Помните чудесную песню в исполнении А. Челентано, где он трогательно на разных языках поет « Я тебя люблю»?  Надо любить себя и свою страну, свой язык, и с уважением, без ксенофобии относиться к другим культурам и странам.  Из этой любви  растет интерес и любовь к другим, иным, чужим, непонятным странам и культурам. Поэтому я позволю себе не согласиться с точкой зрения С. Г. Тер-Минасовой о том, что детские мультфильмы с монстрами будят в детях жестокость. Мне кажется, что такие мультфильмы учат, прежде всего, доброте, умению любить и понимать иных, непохожих на тебя, говорящих на непонятном языке и некрасивых по субъективным стандартам восприятия красоты, присущим твоей культуре.  Я очень любила в детстве мультфильм «Аленький Цветочек», и идея этой сказки находит отражение в новых мультфильмах, только перенесенных в более современную среду.
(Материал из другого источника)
(** Five fingertip frames from the initial state: four gated snapshots,
    then one whose reading carries the clock value of the fifth call. *)
Lemma five_frames_readings (e : ext H) clock :
  exists v,
    map readings
        (fst (run H clock (init H e) (map Frame (repeat Fixtures.fingerFrame 5))))
    = [[]; []; []; []; [{| timestamp := clock 4%nat; value := v |}]].
Proof.
  destruct warm_chain as (W1 & W2 & W3 & W4 & W5).
  set (s0 := init H e).
  set (s1 := resetBuffers s0 (snd Fixtures.warm1)).
  set (s2 := resetBuffers s1 (snd Fixtures.warm2)).
  set (s3 := resetBuffers s2 (snd Fixtures.warm3)).
  set (s4 := resetBuffers s3 (snd Fixtures.warm4)).
  assert (P0 : processFrame H s0 Fixtures.fingerFrame (clock 0%nat)
               = (noReading, s1))
    by (apply processFrame_cold; [reflexivity | exact W1 | reflexivity]).
  assert (P1 : processFrame H s1 Fixtures.fingerFrame (clock 1%nat)
               = (noReading, s2))
    by (apply processFrame_cold; [reflexivity | exact W2 | reflexivity]).
  assert (P2 : processFrame H s2 Fixtures.fingerFrame (clock 2%nat)
               = (noReading, s3))
    by (apply processFrame_cold; [reflexivity | exact W3 | reflexivity]).
  assert (P3 : processFrame H s3 Fixtures.fingerFrame (clock 3%nat)
               = (noReading, s4))
    by (apply processFrame_cold; [reflexivity | exact W4 | reflexivity]).
  destruct (processFrame_warm s4 Fixtures.fingerFrame (clock 4%nat)
              Fixtures.warm5) as [v P4];
    [reflexivity | exact W5 | reflexivity | reflexivity |].
  exists v. unfold run.
  pose (f := Fixtures.fingerFrame).
  change (map Frame (repeat Fixtures.fingerFrame 5))
    with [Frame f; Frame f; Frame f; Frame f; Frame f].
  fold f in P0, P1, P2, P3, P4.
  rewrite (runFrom_cons 0 clock s0 f [Frame f; Frame f; Frame f; Frame f]
             noReading s1 P0).
  rewrite (runFrom_cons 1 clock s1 f [Frame f; Frame f; Frame f] noReading s2 P1).
  rewrite (runFrom_cons 2 clock s2 f [Frame f; Frame f] noReading s3 P2).
  rewrite (runFrom_cons 3 clock s3 f [Frame f] noReading s4 P3).
  rewrite (runFrom_last 4 clock s4 f).
  cbn [fst map]. rewrite P4. reflexivity.
Qed.

(** The snapshots of a run depend on the clock only through the values
    read during the run. *)
Lemma runFrom_clock calls : forall i clock1 clock2 (st : state H),
  (forall j, (i <= j < i + List.length calls)%nat -> clock1 j = clock2 j) ->
  runFrom H i clock1 st calls = runFrom H i clock2 st calls.
Proof.
  induction calls as [|[f|settings] rest IH]; intros i clock1 clock2 st A;
    cbn [runFrom].
  - reflexivity.
  - rewrite (A i) by (simpl; lia).
    destruct (processFrame H st f (clock2 i)) as [snap st1].
    rewrite (IH (S i) clock1 clock2 st1); [reflexivity|].
    intros j B. apply A. simpl. lia.
  - apply IH. intros j B. apply A. simpl. lia.
Qed.

End Runs.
Я сама научилась читать в три года, и первое слово, которое я прочитала, было «МИР».  Я, конечно же, не осознавала весь многогранный смысл этого коротенького «мира». Мне слово это казалось округлым, его хотелось повторять снова и снова, ощущать на языке, понимая, что наконец-то тайна разгадана и теперь я сама смогу читать свои любимые сказки. Я не любила непонятные мне считалки про «месяца-убийцу». Здесь я абсолютно согласна с профессором Тер-Минасовой, что мы неосознанно приучаем себя к жестокости, отсутствию толерантности. Мы позволяем в присутствии детей рассказывать националистические анекдоты,  мы пренебрежительно называем дворника, убирающего наш двор, «безграмотным таджиком», как чуть раньше говорили про некоренных москвичей «понаехали тут».  Может быть, основы национальной безопасности кроются не в языке, а в том, как мы к нашему языку относимся? Ведь язык может быть как мощным двигателем прогресса, так и безжалостным убийцей, ведущим нации к войне.
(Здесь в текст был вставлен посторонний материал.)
(** X26. The TPA in effect is always a TPA of the list: whatever name
    the select box returns, it maps to the code of a listed TPA of that
    name.  A stored TPA that is among the selectable codes stays
    selected: the option preselected maps back to it. *)
Theorem selected_tpa_is_listed (tpa_list : list (string * string))
    (s : TableSelector.slot) :
  (forall selected_tpa_name,
     In selected_tpa_name (TpaHeader.option_names tpa_list) ->
     exists code,
       TpaHeader.selected_tpa tpa_list selected_tpa_name = Some code
       /\ In (code, selected_tpa_name) tpa_list)
  /\ (forall code,
        TpaHeader.initialise tpa_list s = Some code ->
        In code (TpaHeader.option_codes tpa_list) ->
        exists name,
          nth_error (TpaHeader.option_names tpa_list)
                    (TpaHeader.default_index tpa_list (Some code)) = Some name
          /\ TpaHeader.selected_tpa tpa_list name = Some code).
Proof.
  destruct (tpa_options_built tpa_list [] (NoDup_nil _)
              (fun name code H => or_intror H)) as [Hnd Hin].
  fold (TpaHeader.tpa_options tpa_list) in Hnd, Hin.
  split.
  - intros name Hname. unfold TpaHeader.option_names in Hname.
    apply in_map_iff in Hname. destruct Hname as [[k code] [Hk Hentry]].
    cbn [fst] in Hk. subst k. exists code. split.
    + unfold TpaHeader.selected_tpa. now apply get_of_entry.
    + destruct (Hin name code Hentry) as [H|[]]. exact H.
  - intros code _ Hcode. unfold TpaHeader.default_index.
    rewrite (proj2 (existsb_eqb_In code _) Hcode).
    pose proof (index_nth_error code (TpaHeader.option_codes tpa_list)
                  (proj2 (existsb_eqb_In code _) Hcode)) as Hnth.
    unfold TpaHeader.option_codes, TpaHeader.option_names in *.
    rewrite nth_error_map in Hnth. rewrite nth_error_map.
    destruct (nth_error (TpaHeader.tpa_options tpa_list) _)
      as [[name code']|] eqn:Hentry; [|discriminate].
    cbn in Hnth. inversion Hnth; subst code'.
    exists name. split; [reflexivity|].
    unfold TpaHeader.selected_tpa. apply get_of_entry; [exact Hnd|].
    eapply nth_error_In. exact Hentry.
Qed.

Lemma selected_tpa_is_listed_witness :
  exists code,
    TpaHeader.selected_tpa tpa_list_sample "Beta Benefits" = Some code
    /\ In (code, "Beta Benefits") tpa_list_sample.
Proof.
  apply (proj1 (selected_tpa_is_listed tpa_list_sample TableSelector.Missing)).
  cbn. tauto.
Defined.

(* ===================================================================== *)
(** ** Known Mappings: a frame nobody edited *)
(* ===================================================================== *)

Lemma known_find_own_row (known_mappings_df : list KnownPage.editor_row)
    (row : KnownPage.editor_row) (k : Z) :
  NoDup (map KnownPage.MAPPING_ID known_mappings_df) ->
  In row known_mappings_df ->
  KnownPage.MAPPING_ID row = Py.Id k ->
  find (fun o => Py.idcell_eqb (KnownPage.MAPPING_ID o) (Py.Id k))
       known_mappings_df = Some row.
Proof.
  intros Hnd Hin Hid.
  induction known_mappings_df as [|o rest IH]; [contradiction|].
  cbn [map] in Hnd. inversion Hnd as [|x l Hfresh Hrest]; subst.
  cbn [find]. destruct Hin as [->|Hin].
  - rewrite Hid. cbn [Py.idcell_eqb]. now rewrite Z.eqb_refl.
  - destruct (Py.idcell_eqb (KnownPage.MAPPING_ID o) (Py.Id k)) eqn:Ho;
      [|now apply IH].
    exfalso. apply Hfresh.
    destruct (KnownPage.MAPPING_ID o) as [|k0] eqn:Hk0; [discriminate|].
    cbn [Py.idcell_eqb] in Ho. apply Z.eqb_eq in Ho. subst k0.
    rewrite <- Hid. now apply in_map.
Qed.

Lemma known_changed_same (row : KnownPage.editor_row) :
  KnownPage.changed row row = false.
Proof.
  unfold KnownPage.changed. rewrite !String.eqb_refl.
  now destruct (Mapper.py_bool (KnownPage.ACTIVE row)).
Qed.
Вспоминаю, как мои коллеги из Италии довольно-таки бестактно, на итальянском обсуждали, какой грубый и некрасивый словацкий язык, как и все славянские языки, в то время, как другой наш коллега-словак говорил по телефону, находясь с нами совсем рядом. Моего знания итальянского хватило мне, чтобы покраснеть до ушей и тактично попросить коллег прекратить неприятную дискуссию.
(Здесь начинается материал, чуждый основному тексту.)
(** C1 (amended). In a pull response a stored record is in at most one
    of the created and updated sets when the migration override is not
    active, whatever the watermark; when the override is active, the
    record is in both sets exactly when its creation stamp is above the
    watermark. *)
Theorem C1_partition now input db out R :
  wf_store db ->
  pullChanges now input db = Ok out ->
  In R db ->
  (override_active input = false ->
     ~ (In (to_wire R) (created_of out) /\ In (to_wire R) (updated_of out)))
  /\ (override_active input = true ->
       (In (to_wire R) (created_of out) /\ In (to_wire R) (updated_of out)
        <-> safeLastPulledAt (lastPulledAt input) < TaskRow.serverCreatedAt R)).
Proof.
  intros Hwf H HR. unfold pullChanges in H.
  destruct (migrate_updated input _ db) as [us|e] eqn:E; simpl in H; [|discriminate].
  inversion H; subst out; clear H. unfold created_of, updated_of. simpl. split.
  - intros Hov [Hc Hu].
    apply migrate_updated_inactive in E; [|exact Hov]. subst us.
    apply in_to_wire_findMany in Hc; auto. apply in_to_wire_findMany in Hu; auto.
    unfold created_since in Hc. unfold updated_since in Hu.
    apply andb_true_iff in Hu. destruct Hu as [_ Hu].
    apply Z.ltb_lt in Hc. apply Z.leb_le in Hu. lia.
  - intros Hov. rewrite migrate_updated_active in E by exact Hov.
    inversion E; subst us; clear E. split.
    + intros [Hc _]. apply in_to_wire_findMany in Hc; auto.
      now apply Z.ltb_lt.
    + intros Hlt. split.
      * apply in_map. apply filter_In. split; [exact HR|]. now apply Z.ltb_lt.
      * now apply in_map.
Qed.

(** C3. With a schema version of at least 2 and a migration text that
    parses to a value whose [from] is below 2, the pull reports every row
    of the table as updated, whatever the watermark, and as created the
    rows whose creation stamp is above the watermark. *)
Theorem C3_migration_full_resync now input db text m :
  JS.ge_two (schemaVersion input) = true ->
  migration input = Some text ->
  JS.JSON_parse text = Some m ->
  JS.from_lt_two m = Ok true ->
  pullChanges now input db =
  Ok (mkPullOutput
        (mkChanges
           (mkTaskChanges
              (Some (map to_wire
                 (findMany (created_since (safeLastPulledAt (lastPulledAt input))) db)))
              (Some (map to_wire db))
              (Some [])))
        now).
Proof.
  intros Hsv Hmig Hparse Hfrom. unfold pullChanges.
  rewrite migrate_updated_active; [reflexivity|].
  unfold override_active. rewrite Hsv, Hmig, Hparse, Hfrom.
  destruct text; [discriminate | reflexivity].
Qed.

Lemma pullChanges_watermark now lp lp' sv mig db :
  safeLastPulledAt lp = safeLastPulledAt lp' ->
  pullChanges now (mkPullInput lp sv mig) db =
  pullChanges now (mkPullInput lp' sv mig) db.
Proof. intros H. unfold pullChanges. simpl. now rewrite H. Qed.

(** C8. A null watermark is replaced by 1 and a non-zero watermark is
    used as it is: a pull with null answers as a pull with 1; a pull with
    a non-zero watermark w reports as created the rows whose creation
    stamp is above w and, the override apart, as updated the rows whose
    update stamp is above w and whose creation stamp is not; and a pull
    with null reports every row whose update stamp is above 1. *)
Theorem C8_watermark_normalisation now sv mig db :
  safeLastPulledAt None = 1
  /\ (forall w, w <> 0 -> safeLastPulledAt (Some (JS.Num w)) = w)
  /\ pullChanges now (mkPullInput None sv mig) db =
     pullChanges now (mkPullInput (Some (JS.Num 1)) sv mig) db
  /\ (forall w out, w <> 0 ->
        pullChanges now (mkPullInput (Some (JS.Num w)) sv mig) db = Ok out ->
        created (tasks (changes out)) =
          Some (map to_wire
                  (findMany (fun r => w <? TaskRow.serverCreatedAt r) db))
        /\ (override_active (mkPullInput (Some (JS.Num w)) sv mig) = false ->
            updated (tasks (changes out)) =
              Some (map to_wire
                      (findMany (fun r => (w <? TaskRow.serverUpdatedAt r)
                                          && (TaskRow.serverCreatedAt r <=? w)) db))))
  /\ (forall out r,
        pullChanges now (mkPullInput None sv mig) db = Ok out ->
        In r db -> 1 < TaskRow.serverUpdatedAt r ->
        In (to_wire r) (created_of out) \/ In (to_wire r) (updated_of out)).
Proof.
  split; [reflexivity|]. split; [exact safeLastPulledAt_nonzero|].
  split; [now apply pullChanges_watermark|]. split.
  - intros w out Hw H. unfold pullChanges in H. simpl lastPulledAt in H.
    rewrite (safeLastPulledAt_nonzero w Hw) in H.
    destruct (migrate_updated _ _ db) as [us|e] eqn:E; simpl in H; [|discriminate].
    inversion H; subst out; clear H. simpl. split; [reflexivity|].
    intros Hov. apply migrate_updated_inactive in E; [|exact Hov]. now subst us.
  - intros out r H Hin Hr. unfold pullChanges in H. simpl lastPulledAt in H.
    rewrite safeLastPulledAt_null in H.
    destruct (migrate_updated _ _ db) as [us|e] eqn:E; simpl in H; [|discriminate].
    inversion H; subst out; clear H. unfold created_of, updated_of. simpl.
    destruct (override_active (mkPullInput None sv mig)) eqn:Hov.
    + rewrite migrate_updated_active in E by exact Hov. inversion E; subst us.
      right. now apply in_map.
    + apply migrate_updated_inactive in E; [|exact Hov]. subst us.
      destruct (1 <? TaskRow.serverCreatedAt r) eqn:Hc.
      * left. apply in_map. apply filter_In. now split.
      * right. apply in_map. apply filter_In. split; [exact Hin|].
        unfold updated_since. apply andb_true_iff. split.
        -- now apply Z.ltb_lt.
        -- apply Z.ltb_ge in Hc. now apply Z.leb_le.
Qed.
Язык – орудие пропаганды может повести толпы людей на смерть во имя абстрактной идеи. И язык может привести к всеобщему процветанию и пониманию, соблюдая баланс между глобальной и самобытной культурой, тем самым не угрожая национальной безопасности.  Самое время задуматься об этом в канун 70-ти летия Великой Победы над страшной «коричневой чумой», поглотившей лучший генофонд многих стран и народов.